You're Virtually Driving Me Crazy! is now available

We've all been forced to adapt in these difficult times. I've been doing my day job from home since March, so I've had to come up to speed on Microsoft Teams and other technical tools to help me stay productive. I've also learned how important it is not to eat a chili beef burrito immediately before going out in a face mask.
Pioneer Drama Service has been forced to adapt as well, and that's because the market for traditional,  live performance plays has taken a temporary but very big hit. Most schools across the country have switched over to distance learning for the foreseeable future so there's little opportunity for kids to perform in front of an audience.

But kids still want to perform, and drama teachers still want to teach them. So what to do? 

Simple. Offer plays designed to be performed over Zoom or one of the other videoconferencing apps. 

Pioneer has taken a particularly strong lead in this area. For most of the summer, they've been cranking out virtual theater plays at the rate of two or three a week.

Sometimes these plays were specifically written to be performed online. Sometimes they're adapted from previously existing plays.

And now, I'm proud to say, they've adapted one of mine.

It's You're Virtually Driving Me Crazy, an adaptation of my hugely popular collection of driver's ed skits You're Driving Me Crazy!

One of the key requirements of virtual theater plays is that they not feature much movement. The plot must be driven entirely by dialogue, and that dialogue must be delivered by stationary actors facing the camera.

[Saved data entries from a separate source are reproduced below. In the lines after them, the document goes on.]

(** The sums of a column that passes, in a convolution. *)
Lemma settled_sums F iq left right k i :
  (FILTER1D_CONVOLVE <? F.(filter_type))%Z = false ->
  i < F.(n_cols) ->
  passing F iq left right k i = true ->
  let T := rd F.(T_array) k in
  let F1 := (settle_columns F iq left right k).1 in
  exists c,
    (settle_columns F iq left right k).2 !! i = Some c
    /\ c.(good_one) = true
    /\ c.(data_sum) = weighted_sum F F1 T left right i
    /\ c.(wt_sum) = weight_sum F T left right i
    /\ c.(n_this_col)
       = length (present F i (rows_on_taps F T (window_rows left right))).
Proof.
  intros Ht Hi Hp T F1. unfold passing in Hp.
  pose proof (settle_columns_config F iq left right k) as C. fold F1 in C.
  unfold weighted_sum, weight_sum, dsum.
  destruct (robust F) eqn:Hr.
  - destruct (settle_columns_robust F iq left right k i Hr Ht Hi) as [w Hc].
    cbn zeta in Hc. fold F1 T in Hc. rewrite Hc in Hp.
    set (cC := collect_col F T (window_rows left right) i (init_column F left right i)) in *.
    destruct (good_one (robust_gates F iq cC)) eqn:Eg.
    2: { rewrite convolve_col_bad, conv_gate_bad in Hp by exact Eg.
         cbn in Hp. congruence. }
    eexists. split; [exact Hc |]. split; [exact Hp |].
    rewrite conv_gate_passing by exact Hp.
    rewrite convolve_col_good by exact Eg. cbn zeta.
    cbn [data_sum wt_sum n_this_col set_n_this_col set_work Nat.add].
    rewrite (present_config F F1 i _ C), (rows_on_taps_config F F1 T _ C).
    assert (D0 : data_sum (robust_gates F iq cC) = d0 /\ wt_sum (robust_gates F iq cC) = d0).
    { rewrite (robust_gates_passing F iq cC Eg). subst cC.
      destruct (good_one (init_column F left right i)) eqn:Eg0.
      - rewrite (collect_col_good _ _ _ _ _ Eg0). split; reflexivity.
      - rewrite (collect_col_bad _ _ _ _ _ Eg0). split; reflexivity. }
    destruct D0 as [-> ->].
    split; [| split; [| reflexivity]].
    + f_equal. apply map_ext_list. intros r.
      rewrite (tap_weight_config F F1 T r C). reflexivity.
    + f_equal. apply map_ext_list. intros r. apply tap_weight_config, C.
  - destruct (settle_columns_plain F iq left right k i Hr Ht Hi) as [E Hc].
    assert (EF : F1 = F) by (unfold F1; rewrite E; reflexivity).
    fold T in Hc. rewrite Hc in Hp. rewrite EF.
    destruct (good_one (init_column F left right i)) eqn:Eg0.
    2: { rewrite convolve_col_bad, conv_gate_bad in Hp by exact Eg0. congruence. }
    eexists. split; [exact Hc |]. split; [exact Hp |].
    rewrite conv_gate_passing by exact Hp.
    rewrite convolve_col_good by exact Eg0. cbn zeta.
    split; [| split]; reflexivity.
Qed.

(** What a convolution emits for a column that passes. *)
Lemma emitted_value F iq left right k i :
  (FILTER1D_CONVOLVE <? F.(filter_type))%Z = false ->
  i < F.(n_cols) ->
  i <> F.(t_col) ->
  passing F iq left right k i = true ->
  let T := rd F.(T_array) k in
  let F1 := (settle_columns F iq left right k).1 in
  exists rec,
    (filter_point F iq left right k).2 = Some rec
    /\ rec !! i
       = Some (pass_value F i k
                 (if F.(f_operator) then weighted_sum F F1 T left right i
                  else ddiv (weighted_sum F F1 T left right i)
                            (weight_sum F T left right i))).
Proof.
  intros Ht Hi Hne Hp T F1.
  destruct (settled_sums F iq left right k i Ht Hi Hp) as (c & Hc & Hg & Hd & Hw & _).
  fold T F1 in Hd, Hw.
  pose proof (settle_columns_config F iq left right k) as C. fold F1 in C.
  unfold filter_point. unfold F1 in *.
  destruct (settle_columns F iq left right k) as [G cols]. cbn [fst snd] in *.
  unfold emit_record.
  rewrite (f_equal filter_type C : filter_type G = filter_type F), Ht.
  unfold emit_conv.
  destruct (length (filter (fun c => good_one c = true) cols) =? 0) eqn:En.
  - apply (count_true_zero good_one) with (i := i) (x := c) in En; congruence.
  - eexists. split; [reflexivity |].
    rewrite list_lookup_imap, Hc. cbn. unfold conv_value, pass_value.
    apply Nat.eqb_neq in Hne.
    rewrite (f_equal t_col C : t_col G = t_col F), Hne, Hg, Hd, Hw,
      (f_equal f_operator C : f_operator G = f_operator F),
      (f_equal highpass C : highpass G = highpass F),
      (f_equal data C : data G = data F).
    reflexivity.
Qed.

End Sums.

(** ** Binary64 rounding and the custom coefficients *)

(** The rounding on a few numbers: 1/10 and -1/3 go to the nearest
    doubles, 1/2 is a double, and of two doubles equally near the one with
    the even significand is taken. *)
Lemma b64_round_examples :
  b64_round (1 # 10) = (3602879701896397 # 36028797018963968)%Q
  /\ b64_round (- (1 # 3)) = (- (6004799503160661 # 18014398509481984))%Q
  /\ b64_round (1 # 2) = (1 # 2)%Q
  /\ b64_round (inject_Z (2 ^ 53 + 1)) = inject_Z (2 ^ 53)
  /\ b64_round (inject_Z (2 ^ 53 + 3)) = inject_Z (2 ^ 53 + 4).
Proof. repeat split; vm_compute; reflexivity. Qed.

Section Custom.
Context `{GmtLib}.

Lemma fold_dadd_fin qs : forall a,
  fold_left dadd (map DFin qs) (DFin a) = DFin (fold_left Qplus qs a).
Proof.
  induction qs as [| q qs IH]; intros a; cbn; [reflexivity |].
  apply IH.
Qed.

Lemma fold_Qplus_compat qs : forall a b,
  (a == b)%Q -> (fold_left Qplus qs a == fold_left Qplus qs b)%Q.
Proof.
  induction qs as [| q qs IH]; intros a b E; cbn; [exact E |].
  apply IH. rewrite E. reflexivity.
Qed.

Lemma fold_Qplus_div s qs : forall a,
  ~ (s == 0)%Q ->
  (fold_left Qplus (map (fun q => q / s) qs) (a / s)
   == fold_left Qplus qs a / s)%Q.
Proof.
  induction qs as [| q qs IH]; intros a Hs; cbn; [reflexivity |].
  rewrite <- (IH (a + q)%Q Hs). apply fold_Qplus_compat. field. exact Hs.
Qed.

Lemma Qzero_false q : ~ (q == 0)%Q -> Qzero q = false.
Proof.
  intros Hq. unfold Qzero. destruct (q ?= 0)%Q eqn:E; try reflexivity.
  apply Qeq_alt in E. contradiction.
Qed.

Lemma Qzero_true q : (q == 0)%Q -> Qzero q = true.
Proof.
  intros Hq. unfold Qzero. apply Qeq_alt in Hq. rewrite Hq. reflexivity.
Qed.

Lemma set_up_filter_coefficients F :
  let G := if F.(equidist)
           then set_dt (ddiv (dsub (time_at F (F.(n_rows) - 1)) (time_at F 0))
                             (dnat (F.(n_rows) - 1))) F
           else F in
  (filter1d_set_up_filter F).(f_wt) = (set_up_coefficients G).(f_wt)
  /\ (filter1d_set_up_filter F).(f_operator) = (set_up_coefficients G).(f_operator).
Proof.
  unfold filter1d_set_up_filter, set_up_range. cbn zeta.
  match goal with |- context [set_up_coefficients ?X] => generalize (set_up_coefficients X) end.
  intros G.
  destruct (out_at_time G), (negb (use_ends G)), (use_ends G); split; reflexivity.
Qed.

(** What [filter1d_set_up_filter] makes of the coefficients read from
    file, whatever they are. *)
Lemma custom_set_up F :
  F.(filter_type) = FILTER1D_CUSTOM ->
  let F' := filter1d_set_up_filter F in
  let w_sum := dsum F.(Fin) in
  F'.(f_operator) = gmt_M_is_zero w_sum
  /\ F'.(f_wt) = if dgt w_sum d1
                 then map (fun w => ddiv w w_sum) F.(Fin)
                 else F.(Fin).
Proof.
  intros Ht F' w_sum. destruct (set_up_filter_coefficients F) as [E1 E2].
  fold F' in E1, E2. rewrite E1, E2. clear E1 E2.
  unfold set_up_coefficients.
  assert (Et : forall G : FILTER1D_INFO, filter_type G = filter_type F ->
                 (filter_type G =? FILTER1D_CUSTOM)%Z = true).
  { intros G ->. rewrite Ht. reflexivity. }
  destruct (equidist F); rewrite Et by reflexivity; split; reflexivity.
Qed.

(** A sum above 1 is not numerically zero. *)
Lemma above_one_not_zero w : dgt w d1 = true -> gmt_M_is_zero w = false.
Proof.
  destruct w as [| s | q]; [discriminate | |].
  - intros _. reflexivity.
  - intros Hq. apply dgt_fin in Hq.
    unfold gmt_M_is_zero, GMT_CONV8_LIMIT, dabs.
    apply not_true_iff_false. rewrite dlt_fin.
    pose proof (Qle_Qabs q). lra.
Qed.

(** Without rounding, finite coefficients that sum to more than 1 sum to 1
    once rescaled. *)
Lemma rescaled_sum_exact qs :
  (1 < Qsum qs)%Q ->
  deq (dsum (map (fun w => ddiv w (dsum (map DFin qs))) (map DFin qs))) d1.
Proof.
  intros Hs. unfold dsum at 2, d0. rewrite fold_dadd_fin. fold (Qsum qs).
  assert (Hs0 : ~ (Qsum qs == 0)%Q) by (intros E; rewrite E in Hs; lra).
  rewrite map_map.
  rewrite (map_ext_list _ (fun q => DFin (q / Qsum qs)%Q)).
  2: { intros q. unfold ddiv. rewrite (Qzero_false _ Hs0). reflexivity. }
  rewrite <- (map_map (fun q => (q / Qsum qs)%Q) DFin).
  unfold dsum, d0. rewrite fold_dadd_fin. unfold deq, d1.
  assert (E0 : (0 == 0 / Qsum qs)%Q) by (field; exact Hs0).
  rewrite (fold_Qplus_compat _ _ _ E0), fold_Qplus_div by exact Hs0.
  fold (Qsum qs). field. exact Hs0.
Qed.

End Custom.

Section CustomClaim.
Context `{GmtLib}.

(** C3, as amended: for a custom filter set up by [filter1d_set_up_filter]
    from the coefficients read from file, with [w_sum] their sum as the
    program adds it: if [w_sum > 1.0] every coefficient is divided by
    [w_sum] (so that they sum to 1 up to the rounding of these divisions)
    and the filter is no operator; otherwise the coefficients are left as
    read; the filter is an operator exactly when [w_sum] is numerically zero
    (below 1e-8 in magnitude), and then the value emitted for a passing
    column is the raw weighted sum; when it is not, so in particular when
    the coefficients sum to 1, the value emitted is the weighted sum divided
    by the sum of the weights.  (With +h the value is subtracted from the
    input sample, as for every filter.) *)
Theorem custom_filter_rescaled_or_operator F G iq left right k i :
  F.(filter_type) = FILTER1D_CUSTOM ->
  G.(filter_type) = FILTER1D_CUSTOM ->
  G.(f_operator) = (filter1d_set_up_filter F).(f_operator) ->
  i < G.(n_cols) ->
  i <> G.(t_col) ->
  passing G iq left right k i = true ->
  let F' := filter1d_set_up_filter F in
  let w_sum := dsum F.(Fin) in
  let T := rd G.(T_array) k in
  let G1 := (settle_columns G iq left right k).1 in
  let ws := weighted_sum G G1 T left right i in
  (dgt w_sum d1 = true ->
     F'.(f_wt) = map (fun w => ddiv w w_sum) F.(Fin)
     /\ F'.(f_operator) = false)
  /\ (dgt w_sum d1 = false -> F'.(f_wt) = F.(Fin))
  /\ (gmt_M_is_zero w_sum = true ->
        F'.(f_operator) = true /\ F'.(f_wt) = F.(Fin)
        /\ exists rec,
             (filter_point G iq left right k).2 = Some rec
             /\ rec !! i = Some (pass_value G i k ws))
  /\ (gmt_M_is_zero w_sum = false ->
        F'.(f_operator) = false
        /\ exists rec,
             (filter_point G iq left right k).2 = Some rec
             /\ rec !! i
                = Some (pass_value G i k
                          (ddiv ws (weight_sum G T left right i)))).
Proof.
  intros Ht Hgt Hop Hi Hne Hp F' w_sum T G1 ws. subst F'.
  destruct (custom_set_up F Ht) as [Eop Ewt]. fold w_sum in Eop, Ewt.
  assert (Hconv : (FILTER1D_CONVOLVE <? filter_type G)%Z = false)
    by (rewrite Hgt; reflexivity).
  destruct (emitted_value G iq left right k i Hconv Hi Hne Hp) as (rec & Hrec & Hv).
  fold T G1 ws in Hv. rewrite Hop, Eop in Hv.
  split; [| split; [| split]].
  - intros Hs. rewrite Ewt, Hs, Eop. split; [reflexivity |].
    apply above_one_not_zero, Hs.
  - intros Hs. rewrite Ewt, Hs. reflexivity.
  - intros Hz. rewrite Hz in Hv. split; [congruence |]. split.
    + rewrite Ewt. destruct (dgt w_sum d1) eqn:Hs; [| reflexivity].
      apply above_one_not_zero in Hs. congruence.
    + exists rec. split; assumption.
  - intros Hz. rewrite Hz in Hv. split; [congruence |].
    exists rec. split; assumption.
Qed.

End CustomClaim.

Lemma custom_filter_rescaled_or_operator_witness :
  (@filter1d_set_up_filter TestLib custom_loaded).(f_wt)
  = map (fun w => ddiv w (dsum custom_loaded.(Fin))) custom_loaded.(Fin)
  /\ (@filter1d_set_up_filter TestLib custom_loaded).(f_operator) = false.
Proof.
  apply (@custom_filter_rescaled_or_operator TestLib custom_loaded
           custom_start.1.1 0 0 3 1 1
           eq_refl eq_refl eq_refl ltac:(vm_compute; lia)
           ltac:(vm_compute; lia) eq_refl).
  reflexivity.
Defined.

(** The sum of the rescaled coefficients is not exactly 1.0: six
    coefficients 1 sum to 6 and become six times 1/6, which no [double]
    holds; the six doubles nearest to it, the quotients the program stores,
    sum to 1 - 2^-53, whether they are added exactly or as doubles. *)
Lemma custom_rescaled_sum_counterexample :
  let F' := @filter1d_set_up_filter TestLib six_ones_loaded in
  let stored := b64_normalise [1; 1; 1; 1; 1; 1]%Q in
  dgt (dsum six_ones_loaded.(Fin)) d1 = true
  /\ stored = map (fun w => b64_round (qval w)) F'.(f_wt)
  /\ (fold_left b64_add stored 0 == 1 - (1 # 2 ^ 53))%Q
  /\ ~ (fold_left b64_add stored 0 == 1)%Q
  /\ ~ (Qsum stored == 1)%Q.
Proof.
  cbn zeta. split; [reflexivity |]. split; [vm_compute; reflexivity |].
  split; [vm_compute; reflexivity |].
  split; intros E; vm_compute in E; discriminate E.
Qed.

Section Weights.
Context `{GmtLib}.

Even something as simple as an actor handing a prop to another actor is discouraged as it can be challenging to pull off . The first actor has to hand it off screen and the other actor has to pretend to grab a replica from the opposite side of the screen at the same time and same angle. 

As it turns out, my play didn't need much adapting. Since it revolves around teachers and students in a car, the basic requirements of dialogue and lack of movement were already met.

One character--a walker-toting grandma--didn't make the cut as the walker she needed would be too hard to handle. And a few of the lines had to be changed. But other than that, it's the exact same play.

Ordering info and a sample script are available on the play's web page. As with the original, the four 10-minutes scenes can be performed individually or together.